It was the early evening of the day in which Gideon had told his army that all who were faint of heart could return to their homes. A group of soldiers were gathered around their campfire, and they were explaining to one another why they had all decided to return to their homes in just an hour or so.
It was the eve of battle, and so their various explanations rang a little hollow. But they all protested Gideon’s mischaracterization of their motives, saying that to describe 22,000 men as “fearful and afraid” was surely a rash generalization.
One man said that he had decided to go home after he had seen the swagger in the three hundred who were the remaining force that had inexplicably been chosen by Gideon — by methods that were, to say the least, unorthodox and bizarre. “There is not enough humility there,” he said. “We need to have more tears and introspection as we deal with the enemies of God. Those men seemed positively eager to fight.”
“I agree completely,” another man said. “That is why I have been feeding information to the Daily Midianite. If there is corruption and sin in our ranks, shouldn’t we be willing to have the facts made public? And I know Gideon is a tax protester.”

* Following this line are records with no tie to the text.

(** An address is public exactly when no reserved block of the address registries
    holds it: unspecified, private, loopback, link-local, multicast, documentation,
    benchmarking, carrier-grade NAT, transition and reserved blocks, for IPv4 and IPv6. *)
Theorem public_ip_iff ip :
  plain ip -> isPublicIP ip = negb (existsb (λ p, PrefixContains p ip) reserved).
Proof.
  destruct ip as [a|a z]; cbn [plain].
  - intros Ha. unfold isPublicIP, IsGlobalUnicast, IsUnspecified.
    rewrite IsLoopback4, IsMulticast4, IsLinkLocalUnicast4, IsPrivate4, IsLinkLocalMulticast4 by done.
    unfold reserved, nonPublicSpecialUse; cbn [existsb]; rewrite !PrefixContains4; cbn [PrefixContains].
    assert (H0 : a = 0 -> in4 a (ip4 0 0 0 0) 8 = true) by (intros ->; done).
    assert (Hb : a = 2 ^ 32 - 1 -> in4 a (ip4 240 0 0 0) 4 = true) by (intros ->; done).
    assert (Hl : in4 a (ip4 224 0 0 0) 24 = true -> in4 a (ip4 224 0 0 0) 4 = true).
    { unfold in4, ip4. rewrite !Z.shiftr_div_pow2, !Z.eqb_eq by lia. by_division. }
    rewrite <- Z.eqb_eq in H0, Hb. revert H0 Hb Hl. prune.
    destruct (a =? 0); [intros H0; discriminate (H0 eq_refl)|].
    destruct (a =? 2 ^ 32 - 1); [intros _ Hb; discriminate (Hb eq_refl)|].
    by destruct (in4 _ _ 24); [intros _ _ Hl; discriminate (Hl eq_refl)|].
  - intros (Ha & -> & Hm). unfold isPublicIP, IsGlobalUnicast, IsUnspecified.
    pose proof (IsLinkLocalMulticast6 a Ha Hm) as Hl. revert Hl.
    rewrite IsMulticast6, IsLoopback6, IsLinkLocalUnicast6, IsPrivate6 by done.
    unfold reserved, nonPublicSpecialUse; cbn [existsb]; rewrite !PrefixContains6; cbn [PrefixContains].
    replace (in6 a 0 128) with (a =? 0) by (unfold in6; by rewrite !Z.shiftr_0_r).
    replace (in6 a 1 128) with (a =? 1) by (unfold in6; by rewrite !Z.shiftr_0_r).
    rewrite bool_decide_true, andb_true_r by done. prune.
    destruct (IsLinkLocalMulticast _); [intros Hl; discriminate (Hl eq_refl)|]. by destruct (a =? 0), (a =? 1).
Qed.
End public.

(** ** The packet format *)

(** A sequence of packets up to the flush packet that ends it. *)
Inductive Framed : list ascii → list (list ascii) → Prop :=
| framed_flush header : length header = 4 → parse_header header = Some 0%Z → Framed header []
| framed_packet header payload rest lines :
    length header = 4 → parse_header header = Some (4 + Z.of_nat (length payload))%Z → Framed rest lines →
    Framed (header ++ payload ++ rest) (payload :: lines).

Lemma next_flush header rest :
  length header = 4 → parse_header header = Some 0%Z → next (header ++ rest) = Ok (None, rest).
Proof.
  intros Hl Hp. unfold next. rewrite length_app, Hl.
  replace (4 + length rest <? 4) with false by (symmetry; apply Nat.ltb_ge; lia).
  by rewrite take_app_length', drop_app_length', Hp by done.
Qed.
Lemma next_packet header payload rest :
  length header = 4 → parse_header header = Some (4 + Z.of_nat (length payload))%Z →
  next (header ++ payload ++ rest) = Ok (Some payload, rest).
Proof.
  intros Hl Hp. unfold next. rewrite length_app, Hl.
  replace (4 + length (payload ++ rest) <? 4) with false by (symmetry; apply Nat.ltb_ge; lia).
  rewrite take_app_length', drop_app_length', Hp by done.
  rewrite (proj2 (Z.eqb_neq _ _)), (proj2 (Z.ltb_ge _ _)) by lia.
  replace (Z.to_nat (4 + Z.of_nat (length payload) - 4)) with (length payload) by lia.
  rewrite length_app, (proj2 (Nat.ltb_ge _ _)) by lia. by rewrite take_app_length, drop_app_length.
Qed.

(** What [next] accepts, and that it always advances. *)
Lemma next_Ok data p rest :
  next data = Ok (p, rest) →
  ∃ header, length header = 4 ∧
    match p with
    | None => data = header ++ rest ∧ parse_header header = Some 0%Z
    | Some payload => data = header ++ payload ++ rest ∧ parse_header header = Some (4 + Z.of_nat (length payload))%Z
    end.
Proof.
  unfold next. destruct (Nat.ltb_spec (length data) 4) as [|Hl]; [done|].
  destruct (parse_header _) as [n|] eqn:Hp; [|done].
  assert (H4 : length (take 4 data) = 4) by (rewrite length_take; lia).
  destruct (Z.eqb_spec n 0) as [->|Hn].
  { intros [= <- <-]. exists (take 4 data). by rewrite take_drop. }
  destruct (Z.ltb_spec n 4); [done|]. destruct (Nat.ltb_spec (length (drop 4 data)) (Z.to_nat (n - 4))) as [|Hr]; [done|].
  intros [= <- <-]. exists (take 4 data). split_and!; [done|by rewrite !take_drop|]. rewrite Hp, length_take. f_equal. lia.
Qed.

Lemma next_shorter data p rest : next data = Ok (p, rest) → length rest + 4 <= length data.
Proof. intros (h & Hl & Hp)%next_Ok. destruct p as [payload|]; destruct Hp as [-> _]; rewrite !length_app; lia. Qed.

(** Lines that parse, repeating no name with another object. *)
Definition entries_of (lines : list (list ascii)) (entries : list (string * string)) : Prop :=
  Forall2 (λ line e, parse_line line = Ok e) lines entries.
Definition consistent (refs : gmap string string) (entries : list (string * string)) : Prop :=
  (∀ name sha sha', (name, sha) ∈ entries → (name, sha') ∈ entries → sha = sha') ∧
  (∀ name sha sha', (name, sha) ∈ entries → refs !! name = Some sha' → sha = sha').

Definition insert_all (refs : gmap string string) (entries : list (string * string)) : gmap string string :=
  foldl (λ refs e, <[e.1 := e.2]> refs) refs entries.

“Exactly,” said a third man. “I never liked the colors of this uniform either. On top of that, I live next door to one of the ‘the so-called elite 300,’ and he has a dog that he can’t keep out of my yard. These are grave concerns.”
But not only was it the eve of battle, but it was the eve of an Old Testament Agincourt, a victory against all odds. And tens of thousands of covenant men were not there because their cowardice robbed them of all sense of proportion.